### Try it
Nothing past the line containing "written out ([u8]" belongs in the output. Copy exactly every line of the data below from the first up to and including it.

(Source records)
---

(* ===== verification/Prelude.v ===== *)
(** * xv6-riscv: a verification library

    The program is xv6, a Unix-like teaching kernel for RISC-V
    multiprocessors (src/kernel), its user programs (src/user) and the
    program that builds a disk image (src/mkfs).  This library translates the
    kernel's C code into Rocq definitions, function by function and with the
    source's names, and proves what the parts promise each other.

    ** The model

    Numbers are [Z]; wherever the C type's width matters, the conversion is
    written out ([u8] .. [u64], [i16] .. [i64] in this file).  Memory is a
    finite map of bytes ([Mem]), blocks and kernel buffers are lists of bytes
    ([Block]).  Kernel code that runs with locks is a computation of the
    monad [K] ([Kmonad]): it returns, panics, goes to sleep or runs out of
    fuel, with the spinlocks held and the channels woken as its context.  A
    computation stands for one activation: from the entry of the function, or
    from the head of the loop that called [sleep], to its return or to the
    next [sleep].  Under a lock this is what other CPUs can observe; where
    interleavings are the point (spinlocks, sleep and wakeup, the scheduler,
    pipes), the code is a step relation over explicit program counters or
    activations instead.  Every loop has fuel that exceeds its number of
    turns (the length of the array it scans, or the number of bytes left plus
    one); [wp], the total-correctness triple of most theorems, excludes
    running out of fuel, so the bounds are proved to be enough.  [wlp], used
    where a theorem says what is left alone, allows panics.

    ** The parts and their files

    - machine: [Prelude], [Kmonad], [Riscv] (riscv.h, memlayout.h, param.h),
      [Mem], [Block];
    - string.c: [KString];
    - spinlock.c: [Spinlock], every memory access a step, any number of harts;
    - kalloc.c: [Kalloc], the free list threaded through free pages;
    - vm.c: [Vm] (the code); [VmWalk], [VmMap], [VmSpace] (page tables as
      trees and as maps from pages to frames and flags), [VmAlloc], [VmFree],
      [VmCopy] (growth, destruction, copies to and from user space);
    - sleeplock.c: [Sleeplock];
    - bio.c: [Bio] (the code, on a block device given by the class
      [BlockDev]); [BioRing] (the doubly linked ring), [BioCache],
      [BioSpec] (the cache as a client sees it);
    - log.c: [Log]; [LogSpec], [LogRun] (what each function does),
      [LogCrash] (crashes and recovery), [LogSpace] (reservations);
      [Transaction] ([begin_op] .. [end_op] as one atomic change);
    - fs.c: [FsLayout], [Fs], [FsDir] (the code); [Tx] (the view of the disk
      inside a transaction), [FsBlock] (the bitmap), [FsFormat], [FsInode]
      (inodes on disk), [FsRead], [FsBmap], [FsWrite], [FsFile] (a file as
      the list of its bytes), [FsPath], [FsLookup] (names);
    - pipe.c: [Pipe] (the code), [PipeSpec];
    - file.c: [File] (the code), [FileWrite] ([filewrite] over transactions);
    - proc.c: [Proc] (the code), [SleepWake], [Sched], [ProcSpec];
    - syscall.c, sysproc.c: [Syscall]; sysfile.c: [Sysfile]; exec.c: [Exec]
      (the code), [ExecSpec];
    - printf.c of the kernel and of the user library: [Printf];
    - uart.c: [Uart]; console.c: [Console] (the code), [ConsoleSpec];
    - ulib.c: [Ulib]; grep.c: [Grep]; sh.c: [Sh] (the parser);
    - umalloc.c: [Umalloc];
    - virtio_disk.c: [Virtio] (the code and the virtio specification),
      [VirtioSpec] (the invariant of rings and descriptors), [VirtioSys] (the
      driver, its callers and the device); rings of elements: [Ring];
    - mkfs/mkfs.c: [Mkfs] (the code); [MkfsMap] (which block belongs to which
      file), [MkfsSpec] (contents), [MkfsRun] (each function), [MkfsImage] (the
      image);
    - riscv.h (control registers), start.c: [Csr]; plic.c: [Plic]; trap.c,
      forkret of proc.c and syscall.c's dispatcher: [Trap] (the code),
      [TrapSpec];
    - trampoline.S, kernelvec.S, swtch.S, entry.S: [Asm]; entry.S and start.c
      together: [Boot]; the assembly and the C code of a system call
      together: [TrapUser];
    A [struct] is a record with the source's fields, an array a list, a
    pointer into a table the index of the entry ([option nat] where it may
    be null), a pointer into memory a [Z].  Each file's comment says how its
    state corresponds to the code.

    ** What the theorems show

    - Atomicity: a crash at any disk write of a commit, of a recovery or of a
      [filewrite] transaction leaves, after recovery, all or nothing of it
      ([LogCrash], [FileWrite]); an operation that keeps to its reservation
      finds room in the log ([LogSpace]).
    - Files: [readi], [writei] and [filewrite] read and splice the bytes of a
      file and leave other files, inodes and the bitmap right ([FsFile],
      [FsBlock], [FileWrite]).
    - Buffers: the cache is coherent and recycles the least recently used
      buffer ([BioSpec]).
    - Memory: pages are never shared or lost; address spaces grow, shrink
      and are freed exactly; copies touch only what the user may touch
      ([Kalloc], [VmAlloc], [VmFree], [VmCopy]).
    - Concurrency: mutual exclusion and interrupt state of spinlocks
      ([Spinlock]); no lost wakeups ([SleepWake], [PipeSpec]); a process runs
      on one CPU at a time ([Sched]); pipes are FIFO queues ([PipeSpec]).
    - Processes: exit, wait, kill and exec ([ProcSpec], [ExecSpec]).
    - Names: paths are split and directories searched as specified ([FsPath],
      [FsLookup]).
    - Output: the two [printf]s agree and print numbers exactly ([Printf]).
    - Terminal: what is typed is edited, echoed and read a line at a time
      ([ConsoleSpec]).
    - User programs: grep selects the lines that match ([Grep]); the blocks
      that malloc hands out never overlap and none is lost ([Umalloc]);
      the shell parses what is written ([Sh]).
    - Disk: driver and device together are a [BlockDev], and each block is
      written atomically, which is what [Bio] and [LogCrash] rely on
      ([VirtioSys]).
    - Image: what mkfs builds is a file system the kernel can use, and holds
      the files it was given ([MkfsImage]).
    - Traps: registers survive traps and context switches ([Asm]); a process
      is entered only with the hart set up for it, the timer preempts, and a
      trap in the kernel is undone ([TrapSpec]); a system call is a function
      call to the user program ([TrapUser]); a hart boots into main ([Boot]).
    ** Not modelled

    - main.c: the order of the initialisation calls.  In the model of the C
      code [swtch] is the end of an activation; that the registers of a thread
      come back is shown for the assembly ([Asm]).
    - The buffer cache and what is built on it use the class [BlockDev] (a
      read returns the last block written); [VirtioSys] shows that the driver
      is one, but the two are not run together.
    - Disk errors: a status other than 0 makes [virtio_disk_intr] panic.
    - The device switch of [File] is a parameter; [console_devsw] of [Console]
      says what console.c puts there.
    - The other user programs, usertests.c and mkfs.c, which run outside the kernel.
    *)
From Stdlib Require Export ZArith Lia.
From stdpp Require Export strings numbers base tactics list gmap sets.
Open Scope Z_scope.

(** ** Machine integers

    C integers are kept as [Z]; every place where the source relies on the
    width of the type applies one of these conversions. *)

Definition u8 (z : Z) : Z := z mod 0x100.
Definition u16 (z : Z) : Z := z mod 0x10000.
Definition u32 (z : Z) : Z := z mod 0x100000000.
Definition u64 (z : Z) : Z := z mod 0x10000000000000000.

(** Conversion to a two's complement signed type ([short], [int], [long]). *)
Definition i16 (z : Z) : Z := (z + 0x8000) mod 0x10000 - 0x8000.
Definition i32 (z : Z) : Z := (z + 0x80000000) mod 0x100000000 - 0x80000000.
Definition i64 (z : Z) : Z :=
  (z + 0x8000000000000000) mod 0x10000000000000000 - 0x8000000000000000.

(** [lia] with the division and modulo facts added. *)
Ltac zlia := Z.to_euclidean_division_equations; lia.

Ltac unfold_ints := unfold u8, u16, u32, u64, i16, i32, i64 in *.

Lemma u8_range z : 0 <= u8 z < 0x100.
Proof. unfold u8; zlia. Qed.
Lemma u32_range z : 0 <= u32 z < 0x100000000.
Proof. unfold u32; zlia. Qed.
Lemma u64_range z : 0 <= u64 z < 0x10000000000000000.
Proof. unfold u64; zlia. Qed.
Lemma i32_range z : -0x80000000 <= i32 z < 0x80000000.
Proof. unfold i32; zlia. Qed.
Lemma u8_id z : 0 <= z < 0x100 -> u8 z = z.
Proof. apply Z.mod_small. Qed.
Lemma u32_id z : 0 <= z < 0x100000000 -> u32 z = z.
Proof. apply Z.mod_small. Qed.
Lemma u64_id z : 0 <= z < 0x10000000000000000 -> u64 z = z.
Proof. apply Z.mod_small. Qed.
Lemma i32_id z : -0x80000000 <= z < 0x80000000 -> i32 z = z.
Proof. intros. unfold i32. rewrite Z.mod_small; lia. Qed.

(** ** Bit fields

    The masks and shifts of the source are turned into divisions and
    remainders, which [lia] understands. *)

Lemma land_ones_mod a n m : 0 <= n -> m = Z.ones n -> Z.land a m = a mod 2 ^ n.
Proof. intros Hn ->. by apply Z.land_ones. Qed.

Lemma shiftr_div a n : 0 <= n -> Z.shiftr a n = a / 2 ^ n.
Proof. apply Z.shiftr_div_pow2. Qed.

Lemma shiftl_mul a n : 0 <= n -> Z.shiftl a n = a * 2 ^ n.
Proof. apply Z.shiftl_mul_pow2. Qed.

(** Clearing the low [n] bits of a [w]-bit number with an inverted mask. *)
Lemma land_clear_low a n w :
  0 <= n <= w -> 0 <= a < 2 ^ w ->
  Z.land a ((Z.lnot (Z.ones n)) mod 2 ^ w) = a / 2 ^ n * 2 ^ n.
Proof.
  intros Hn Ha.
  rewrite <- (Z.land_ones (Z.lnot (Z.ones n)) w) by lia.
  rewrite (Z.land_comm (Z.lnot _)), Z.land_assoc, Z.land_ones, Z.mod_small by lia.
  rewrite <- Z.ldiff_land, Z.ldiff_ones_r, shiftr_div, shiftl_mul by lia. done.
Qed.

(** A number below [2 ^ n] has no bit at or above [n]. *)
Lemma testbit_small b n i : 0 <= b < 2 ^ n -> 0 <= n <= i -> Z.testbit b i = false.
Proof. intros Hb Hi. rewrite <- (Z.mod_small b (2 ^ n)) by lia. by apply Z.mod_pow2_bits_high. Qed.

(** Disjoint bit fields: [lor] is addition. *)
Lemma lor_add_disjoint a b n :
  0 <= n -> 0 <= b < 2 ^ n -> Z.lor (a * 2 ^ n) b = a * 2 ^ n + b.
Proof.
  intros Hn Hb. rewrite <- shiftl_mul by lia.
  assert (Hd : Z.land (Z.shiftl a n) b = 0).
  { apply Z.bits_inj'; intros i Hi. rewrite Z.land_spec, Z.bits_0.
    destruct (Z.lt_ge_cases i n).
    - by rewrite Z.shiftl_spec_low by lia.
    - by rewrite (testbit_small b n), andb_false_r by lia. }
  rewrite <- Z.lxor_lor by done. symmetry. by apply Z.add_nocarry_lxor.
Qed.

(** Bounded operands have a bounded [lor]. *)
Lemma lor_small a b n : 0 <= n -> 0 <= a < 2 ^ n -> 0 <= b < 2 ^ n -> 0 <= Z.lor a b < 2 ^ n.
Proof.
  intros Hn Ha Hb. replace (Z.lor a b) with (Z.lor a b mod 2 ^ n).
  - apply Z.mod_pos_bound. lia.
  - rewrite <- Z.land_ones, Z.land_lor_distr_l, !Z.land_ones, !Z.mod_small by lia. done.
Qed.

(** Testing a single-bit flag is [Z.testbit]. *)
Lemma land_flag a n : 0 <= n -> (Z.land a (2 ^ n) =? 0) = negb (Z.testbit a n).
Proof.
  intros Hn. destruct (Z.testbit a n) eqn:E; simpl.
  - apply Z.eqb_neq. intros H0.
    assert (Z.testbit (Z.land a (2 ^ n)) n = true) as H1.
    { by rewrite Z.land_spec, E, Z.pow2_bits_true by lia. }
    by rewrite H0, Z.bits_0 in H1.
  - apply Z.eqb_eq, Z.bits_inj'. intros i Hi. rewrite Z.land_spec, Z.bits_0.
    destruct (Z.eq_dec n i) as [<-|]; [by rewrite E|].
    by rewrite Z.pow2_bits_false, andb_false_r by lia.
Qed.

(** ** Lists of cells

    C arrays are lists; [!!!] with an [Inhabited] element reads a cell. *)

Lemma seq_snoc i n : seq i (S n) = seq i n ++ [(i + n)%nat].
Proof. apply seq_S. Qed.

Lemma list_insert_total {A} `{Inhabited A} (l : list A) (i j : nat) (x : A) :
  (i < length l)%nat -> <[i := x]> l !!! j = if decide (i = j) then x else l !!! j.
Proof.
  intros Hi. case_decide as E; subst.
  - by rewrite list_lookup_total_insert_eq.
  - by rewrite list_lookup_total_insert_ne.
Qed.

Lemma Forall_elem {A} (P : A -> Prop) (l : list A) x : Forall P l -> x ∈ l -> P x.
Proof. rewrite Forall_forall. eauto. Qed.

(** ** Proof steps used everywhere *)

(** Splits the boolean conditions of the goal, reflecting comparisons. *)
Ltac zcase :=
  match goal with
  | |- context [?a =? ?b] => destruct (Z.eqb_spec a b)
  | |- context [?a <? ?b] => destruct (Z.ltb_spec a b)
  | |- context [?a <=? ?b] => destruct (Z.leb_spec a b)
  end.

Create HintDb xv6.
#[export] Hint Resolve u8_range u32_range u64_range i32_range : xv6.
Create Rewrite HintDb xv6_ints.
#[export] Hint Rewrite u8_id u32_id u64_id i32_id using lia : xv6_ints.

(** The first element with a property, as a loop over an array finds it. *)
Lemma list_find_first {A} `{!Inhabited A} (P : A -> Prop) `{!forall x, Decision (P x)} (l : list A) (i : nat) :
  (i < length l)%nat -> P (l !!! i) -> (forall j, (j < i)%nat -> ~ P (l !!! j)) -> list_find P l = Some (i, l !!! i).
Proof.
  intros Hi HP Hj. apply list_find_Some. split; [by apply list_lookup_lookup_total_lt|]. split; [done|].
  intros j y Hy Hlt. rewrite list_lookup_lookup_total_lt in Hy by lia. injection Hy as <-. by apply Hj.
Qed.

Lemma list_find_none {A} `{!Inhabited A} (P : A -> Prop) `{!forall x, Decision (P x)} (l : list A) :
  (forall j, (j < length l)%nat -> ~ P (l !!! j)) -> list_find P l = None.
Proof.
  intros Hno. apply list_find_None, Forall_lookup. intros j x Hx. assert (j < length l)%nat as Hj by (by eapply lookup_lt_Some).
  rewrite list_lookup_lookup_total_lt in Hx by done. injection Hx as <-. by apply Hno.
Qed.

(** What holds below [i] and at [i] holds below [i + 1]. *)
Lemma below_S (P : nat -> Prop) i : (forall j, (j < i)%nat -> P j) -> P i -> forall j, (j < i + 1)%nat -> P j.
Proof. intros H Hi j Hj. destruct (decide (j = i)) as [->|]; [done|]. apply H. lia. Qed.

(** The C string at the start of an array of characters. *)
Fixpoint before_nul (s : list Z) : list Z :=
  match s with c :: s => if c =? 0 then [] else c :: before_nul s | [] => [] end.
Definition no_nul (s : list Z) : Prop := Forall (fun c => c <> 0) s.

Lemma before_nul_all s : no_nul s -> before_nul s = s.
Proof. induction 1 as [|c s Hc _ IH]; cbn; [done|]. destruct (Z.eqb_spec c 0); [done|]. by rewrite IH. Qed.

Lemma before_nul_app s t : no_nul s -> before_nul (s ++ 0 :: t) = s.
Proof. induction 1 as [|c s Hc _ IH]; cbn; [done|]. destruct (Z.eqb_spec c 0); [done|]. by rewrite IH. Qed.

---

### Output for this task
(* ===== verification/Prelude.v ===== *)
(** * xv6-riscv: a verification library

    The program is xv6, a Unix-like teaching kernel for RISC-V
    multiprocessors (src/kernel), its user programs (src/user) and the
    program that builds a disk image (src/mkfs).  This library translates the
    kernel's C code into Rocq definitions, function by function and with the
    source's names, and proves what the parts promise each other.

    ** The model

    Numbers are [Z]; wherever the C type's width matters, the conversion is
    written out ([u8] .. [u64], [i16] .. [i64] in this file).  Memory is a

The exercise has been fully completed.